*** Opening Study material ***

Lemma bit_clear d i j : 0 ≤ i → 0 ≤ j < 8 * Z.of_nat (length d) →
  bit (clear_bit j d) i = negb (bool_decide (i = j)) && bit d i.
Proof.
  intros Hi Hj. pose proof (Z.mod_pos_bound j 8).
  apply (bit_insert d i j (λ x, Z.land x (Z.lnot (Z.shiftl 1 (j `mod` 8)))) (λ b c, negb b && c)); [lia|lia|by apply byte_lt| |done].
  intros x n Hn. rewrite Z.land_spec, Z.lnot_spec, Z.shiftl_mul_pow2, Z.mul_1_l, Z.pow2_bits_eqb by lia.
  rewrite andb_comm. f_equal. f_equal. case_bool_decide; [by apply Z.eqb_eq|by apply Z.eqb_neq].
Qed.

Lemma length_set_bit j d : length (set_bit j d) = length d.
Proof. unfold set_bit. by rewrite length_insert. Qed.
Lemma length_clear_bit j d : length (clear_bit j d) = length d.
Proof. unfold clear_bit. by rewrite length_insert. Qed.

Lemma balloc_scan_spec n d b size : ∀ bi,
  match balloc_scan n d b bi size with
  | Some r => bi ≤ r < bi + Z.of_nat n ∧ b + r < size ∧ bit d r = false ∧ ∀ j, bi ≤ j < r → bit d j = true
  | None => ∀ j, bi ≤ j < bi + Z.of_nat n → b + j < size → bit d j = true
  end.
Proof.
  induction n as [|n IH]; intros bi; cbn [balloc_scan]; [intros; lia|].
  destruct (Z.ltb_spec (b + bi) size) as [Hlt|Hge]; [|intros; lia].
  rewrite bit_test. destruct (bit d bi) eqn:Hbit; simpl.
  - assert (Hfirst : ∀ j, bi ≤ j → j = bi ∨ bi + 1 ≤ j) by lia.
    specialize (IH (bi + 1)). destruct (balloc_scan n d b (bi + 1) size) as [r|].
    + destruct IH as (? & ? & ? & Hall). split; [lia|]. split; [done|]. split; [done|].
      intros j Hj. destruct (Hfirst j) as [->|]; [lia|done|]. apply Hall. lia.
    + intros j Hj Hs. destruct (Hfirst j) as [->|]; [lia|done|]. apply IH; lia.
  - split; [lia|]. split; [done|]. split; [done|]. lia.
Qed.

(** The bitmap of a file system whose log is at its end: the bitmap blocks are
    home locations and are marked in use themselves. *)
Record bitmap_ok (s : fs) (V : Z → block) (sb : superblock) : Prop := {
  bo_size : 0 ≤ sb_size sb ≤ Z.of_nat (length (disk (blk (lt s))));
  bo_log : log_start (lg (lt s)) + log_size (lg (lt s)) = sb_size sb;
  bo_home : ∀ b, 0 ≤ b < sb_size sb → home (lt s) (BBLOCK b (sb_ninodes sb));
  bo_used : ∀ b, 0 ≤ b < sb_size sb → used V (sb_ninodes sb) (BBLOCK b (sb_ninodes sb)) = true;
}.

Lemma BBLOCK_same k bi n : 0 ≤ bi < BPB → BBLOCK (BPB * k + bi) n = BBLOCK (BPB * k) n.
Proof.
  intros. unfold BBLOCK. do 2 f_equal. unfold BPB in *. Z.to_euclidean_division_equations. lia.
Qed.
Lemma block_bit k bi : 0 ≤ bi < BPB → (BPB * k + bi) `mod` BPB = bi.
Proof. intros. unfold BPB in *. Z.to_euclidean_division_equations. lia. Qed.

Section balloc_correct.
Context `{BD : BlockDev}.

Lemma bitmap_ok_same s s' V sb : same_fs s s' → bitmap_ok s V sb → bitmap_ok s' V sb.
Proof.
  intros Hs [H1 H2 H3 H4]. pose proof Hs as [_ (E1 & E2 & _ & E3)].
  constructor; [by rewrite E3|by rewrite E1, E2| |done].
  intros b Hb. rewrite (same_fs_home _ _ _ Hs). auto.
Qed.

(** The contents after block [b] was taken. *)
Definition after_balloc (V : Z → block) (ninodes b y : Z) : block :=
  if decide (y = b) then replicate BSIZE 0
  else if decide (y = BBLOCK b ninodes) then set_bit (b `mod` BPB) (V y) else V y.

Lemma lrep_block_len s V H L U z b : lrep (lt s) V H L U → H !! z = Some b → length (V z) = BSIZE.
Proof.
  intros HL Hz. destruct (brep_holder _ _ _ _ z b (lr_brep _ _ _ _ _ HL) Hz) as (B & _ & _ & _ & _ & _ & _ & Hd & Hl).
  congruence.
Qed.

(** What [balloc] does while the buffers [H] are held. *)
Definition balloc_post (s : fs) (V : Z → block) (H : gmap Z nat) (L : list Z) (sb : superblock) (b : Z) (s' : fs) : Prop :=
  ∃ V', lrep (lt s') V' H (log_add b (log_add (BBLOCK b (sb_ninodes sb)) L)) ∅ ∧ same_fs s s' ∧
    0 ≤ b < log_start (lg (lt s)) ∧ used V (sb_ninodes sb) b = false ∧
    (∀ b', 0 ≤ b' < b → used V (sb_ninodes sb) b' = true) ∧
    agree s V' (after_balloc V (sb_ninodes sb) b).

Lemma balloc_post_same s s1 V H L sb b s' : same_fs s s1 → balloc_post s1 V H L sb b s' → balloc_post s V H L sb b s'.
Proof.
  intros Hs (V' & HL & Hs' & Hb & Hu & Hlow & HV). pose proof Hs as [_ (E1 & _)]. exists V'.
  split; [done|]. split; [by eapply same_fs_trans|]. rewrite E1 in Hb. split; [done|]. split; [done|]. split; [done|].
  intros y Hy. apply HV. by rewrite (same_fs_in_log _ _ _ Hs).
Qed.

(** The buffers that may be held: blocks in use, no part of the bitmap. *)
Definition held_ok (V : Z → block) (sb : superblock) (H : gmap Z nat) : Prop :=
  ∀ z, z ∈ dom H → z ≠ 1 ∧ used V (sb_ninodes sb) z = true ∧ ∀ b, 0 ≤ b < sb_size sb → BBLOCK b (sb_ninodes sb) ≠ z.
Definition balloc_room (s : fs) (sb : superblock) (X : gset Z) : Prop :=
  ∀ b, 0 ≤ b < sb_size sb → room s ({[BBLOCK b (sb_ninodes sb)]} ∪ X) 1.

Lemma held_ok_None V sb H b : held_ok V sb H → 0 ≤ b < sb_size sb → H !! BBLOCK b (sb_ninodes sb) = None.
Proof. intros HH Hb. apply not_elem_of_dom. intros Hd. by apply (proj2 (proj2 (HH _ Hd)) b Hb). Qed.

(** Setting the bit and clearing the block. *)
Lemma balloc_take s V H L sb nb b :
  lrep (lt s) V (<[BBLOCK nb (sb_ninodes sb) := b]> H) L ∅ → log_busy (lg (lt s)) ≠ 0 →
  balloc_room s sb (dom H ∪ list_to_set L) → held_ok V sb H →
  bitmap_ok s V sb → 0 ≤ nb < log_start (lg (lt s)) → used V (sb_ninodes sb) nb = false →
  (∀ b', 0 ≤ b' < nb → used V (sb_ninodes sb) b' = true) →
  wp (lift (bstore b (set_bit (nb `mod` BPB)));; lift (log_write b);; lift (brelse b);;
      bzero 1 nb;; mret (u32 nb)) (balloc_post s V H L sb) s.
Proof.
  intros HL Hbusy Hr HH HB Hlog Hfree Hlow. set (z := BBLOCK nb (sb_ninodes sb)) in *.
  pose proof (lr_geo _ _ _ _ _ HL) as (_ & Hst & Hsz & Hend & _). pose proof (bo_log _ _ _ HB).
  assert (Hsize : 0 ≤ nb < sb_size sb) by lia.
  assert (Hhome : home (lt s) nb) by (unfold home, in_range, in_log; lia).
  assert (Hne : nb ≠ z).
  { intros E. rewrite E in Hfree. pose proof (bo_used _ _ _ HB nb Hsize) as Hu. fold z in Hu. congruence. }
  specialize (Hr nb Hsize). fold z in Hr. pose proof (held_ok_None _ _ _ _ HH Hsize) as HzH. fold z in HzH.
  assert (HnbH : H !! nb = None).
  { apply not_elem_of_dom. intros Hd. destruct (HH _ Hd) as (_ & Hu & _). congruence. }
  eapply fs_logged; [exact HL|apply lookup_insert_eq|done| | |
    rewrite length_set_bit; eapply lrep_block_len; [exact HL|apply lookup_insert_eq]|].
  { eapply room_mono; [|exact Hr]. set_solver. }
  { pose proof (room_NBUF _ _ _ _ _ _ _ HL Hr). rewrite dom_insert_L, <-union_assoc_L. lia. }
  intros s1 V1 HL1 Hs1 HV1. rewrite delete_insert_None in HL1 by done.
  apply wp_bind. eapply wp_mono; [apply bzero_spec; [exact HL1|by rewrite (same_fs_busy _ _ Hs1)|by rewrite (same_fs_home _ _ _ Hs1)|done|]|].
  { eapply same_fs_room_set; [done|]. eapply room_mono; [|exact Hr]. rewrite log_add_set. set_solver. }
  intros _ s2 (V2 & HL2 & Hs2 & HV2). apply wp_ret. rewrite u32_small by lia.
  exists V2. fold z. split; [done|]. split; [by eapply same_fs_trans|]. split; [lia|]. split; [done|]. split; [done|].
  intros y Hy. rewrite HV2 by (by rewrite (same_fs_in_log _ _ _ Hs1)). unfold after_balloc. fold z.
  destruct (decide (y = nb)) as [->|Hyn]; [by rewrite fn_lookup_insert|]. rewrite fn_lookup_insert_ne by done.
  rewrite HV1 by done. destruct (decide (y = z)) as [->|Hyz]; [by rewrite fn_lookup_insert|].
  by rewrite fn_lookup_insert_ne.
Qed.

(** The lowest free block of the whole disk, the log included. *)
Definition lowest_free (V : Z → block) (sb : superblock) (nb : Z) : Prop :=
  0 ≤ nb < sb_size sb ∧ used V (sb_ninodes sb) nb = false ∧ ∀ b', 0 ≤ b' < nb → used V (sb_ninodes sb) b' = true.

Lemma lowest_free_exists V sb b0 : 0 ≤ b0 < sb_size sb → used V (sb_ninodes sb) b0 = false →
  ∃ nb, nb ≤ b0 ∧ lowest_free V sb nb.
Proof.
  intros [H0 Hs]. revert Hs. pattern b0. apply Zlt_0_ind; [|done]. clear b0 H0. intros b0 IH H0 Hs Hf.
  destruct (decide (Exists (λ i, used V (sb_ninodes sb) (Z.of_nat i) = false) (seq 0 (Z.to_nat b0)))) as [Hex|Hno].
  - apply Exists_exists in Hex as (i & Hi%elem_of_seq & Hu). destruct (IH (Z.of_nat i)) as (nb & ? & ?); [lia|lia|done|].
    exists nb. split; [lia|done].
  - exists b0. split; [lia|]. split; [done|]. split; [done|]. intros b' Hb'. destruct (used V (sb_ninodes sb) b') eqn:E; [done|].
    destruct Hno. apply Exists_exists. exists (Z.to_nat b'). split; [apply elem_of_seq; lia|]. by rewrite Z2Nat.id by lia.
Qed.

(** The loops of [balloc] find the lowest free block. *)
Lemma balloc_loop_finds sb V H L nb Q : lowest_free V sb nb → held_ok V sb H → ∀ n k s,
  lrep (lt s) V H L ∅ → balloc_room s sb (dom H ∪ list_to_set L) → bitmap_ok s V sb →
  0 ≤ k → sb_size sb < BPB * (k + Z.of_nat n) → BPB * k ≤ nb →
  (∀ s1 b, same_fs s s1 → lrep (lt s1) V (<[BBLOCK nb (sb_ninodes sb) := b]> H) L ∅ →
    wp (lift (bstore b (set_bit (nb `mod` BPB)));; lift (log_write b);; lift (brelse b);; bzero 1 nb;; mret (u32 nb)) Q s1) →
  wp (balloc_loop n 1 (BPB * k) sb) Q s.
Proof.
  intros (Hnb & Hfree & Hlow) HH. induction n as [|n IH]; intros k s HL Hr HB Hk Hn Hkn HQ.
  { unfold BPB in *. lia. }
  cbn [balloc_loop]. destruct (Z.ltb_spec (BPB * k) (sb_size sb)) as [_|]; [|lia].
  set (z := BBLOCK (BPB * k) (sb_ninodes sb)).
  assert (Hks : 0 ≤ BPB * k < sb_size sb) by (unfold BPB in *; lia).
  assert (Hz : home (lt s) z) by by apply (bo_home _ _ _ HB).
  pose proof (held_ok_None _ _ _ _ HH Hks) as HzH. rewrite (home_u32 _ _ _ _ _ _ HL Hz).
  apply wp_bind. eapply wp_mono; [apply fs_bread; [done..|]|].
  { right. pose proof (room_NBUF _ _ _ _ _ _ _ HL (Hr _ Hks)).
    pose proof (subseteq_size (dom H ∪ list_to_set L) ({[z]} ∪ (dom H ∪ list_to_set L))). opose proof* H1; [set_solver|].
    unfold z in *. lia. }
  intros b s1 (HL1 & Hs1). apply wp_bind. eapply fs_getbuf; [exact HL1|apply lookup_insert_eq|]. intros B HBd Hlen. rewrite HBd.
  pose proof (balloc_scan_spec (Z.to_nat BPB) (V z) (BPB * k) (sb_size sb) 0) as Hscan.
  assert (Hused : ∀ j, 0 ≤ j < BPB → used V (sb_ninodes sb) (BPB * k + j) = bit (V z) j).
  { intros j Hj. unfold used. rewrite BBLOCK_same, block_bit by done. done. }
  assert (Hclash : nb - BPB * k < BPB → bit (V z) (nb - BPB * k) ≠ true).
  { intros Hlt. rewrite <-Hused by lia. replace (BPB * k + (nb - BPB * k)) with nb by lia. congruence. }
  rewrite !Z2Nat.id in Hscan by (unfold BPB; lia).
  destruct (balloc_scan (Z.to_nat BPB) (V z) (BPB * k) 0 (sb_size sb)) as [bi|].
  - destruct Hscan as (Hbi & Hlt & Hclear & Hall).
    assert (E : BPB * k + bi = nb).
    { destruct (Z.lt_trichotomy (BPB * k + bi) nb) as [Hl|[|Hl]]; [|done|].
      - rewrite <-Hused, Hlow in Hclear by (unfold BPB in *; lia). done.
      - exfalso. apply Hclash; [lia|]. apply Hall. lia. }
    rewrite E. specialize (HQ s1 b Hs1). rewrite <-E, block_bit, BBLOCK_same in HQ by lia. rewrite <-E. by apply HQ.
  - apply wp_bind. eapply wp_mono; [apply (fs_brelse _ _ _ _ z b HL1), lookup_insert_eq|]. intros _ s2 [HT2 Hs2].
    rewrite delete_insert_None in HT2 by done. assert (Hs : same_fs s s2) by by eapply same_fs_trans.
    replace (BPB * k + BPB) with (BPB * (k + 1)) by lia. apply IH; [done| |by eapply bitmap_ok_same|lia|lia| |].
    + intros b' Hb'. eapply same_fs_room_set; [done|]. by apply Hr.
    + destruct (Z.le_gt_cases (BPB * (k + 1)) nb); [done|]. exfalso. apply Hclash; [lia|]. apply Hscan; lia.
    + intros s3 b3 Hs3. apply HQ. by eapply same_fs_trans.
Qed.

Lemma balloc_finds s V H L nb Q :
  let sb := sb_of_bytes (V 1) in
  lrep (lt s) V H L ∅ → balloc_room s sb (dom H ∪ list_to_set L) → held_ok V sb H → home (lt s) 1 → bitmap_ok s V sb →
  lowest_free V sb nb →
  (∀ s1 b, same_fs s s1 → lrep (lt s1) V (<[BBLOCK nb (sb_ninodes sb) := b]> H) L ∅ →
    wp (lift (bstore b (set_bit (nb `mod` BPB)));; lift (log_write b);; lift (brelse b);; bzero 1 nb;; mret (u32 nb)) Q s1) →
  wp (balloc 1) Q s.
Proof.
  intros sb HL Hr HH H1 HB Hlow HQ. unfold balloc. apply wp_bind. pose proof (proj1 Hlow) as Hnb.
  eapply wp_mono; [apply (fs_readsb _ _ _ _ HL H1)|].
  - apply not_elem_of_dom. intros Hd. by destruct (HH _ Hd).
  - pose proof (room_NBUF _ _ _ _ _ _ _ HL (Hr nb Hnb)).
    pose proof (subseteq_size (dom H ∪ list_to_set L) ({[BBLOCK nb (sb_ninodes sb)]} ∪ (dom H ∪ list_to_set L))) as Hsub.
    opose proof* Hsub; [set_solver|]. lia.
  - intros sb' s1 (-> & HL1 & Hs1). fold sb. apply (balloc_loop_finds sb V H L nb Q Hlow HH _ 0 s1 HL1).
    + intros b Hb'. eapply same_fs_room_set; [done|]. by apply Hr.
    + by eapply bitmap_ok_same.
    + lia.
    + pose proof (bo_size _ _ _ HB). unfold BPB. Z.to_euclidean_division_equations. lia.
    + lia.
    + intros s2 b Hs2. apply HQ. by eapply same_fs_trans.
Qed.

*** Closing Study material ***

**Goal of the exercise**
Could you filter the entries above for lines holding the string "Hfirst" and copy them?

**Solution below**
  - assert (Hfirst : ∀ j, bi ≤ j → j = bi ∨ bi + 1 ≤ j) by lia.
      intros j Hj. destruct (Hfirst j) as [->|]; [lia|done|]. apply Hall. lia.
    + intros j Hj Hs. destruct (Hfirst j) as [->|]; [lia|done|]. apply IH; lia.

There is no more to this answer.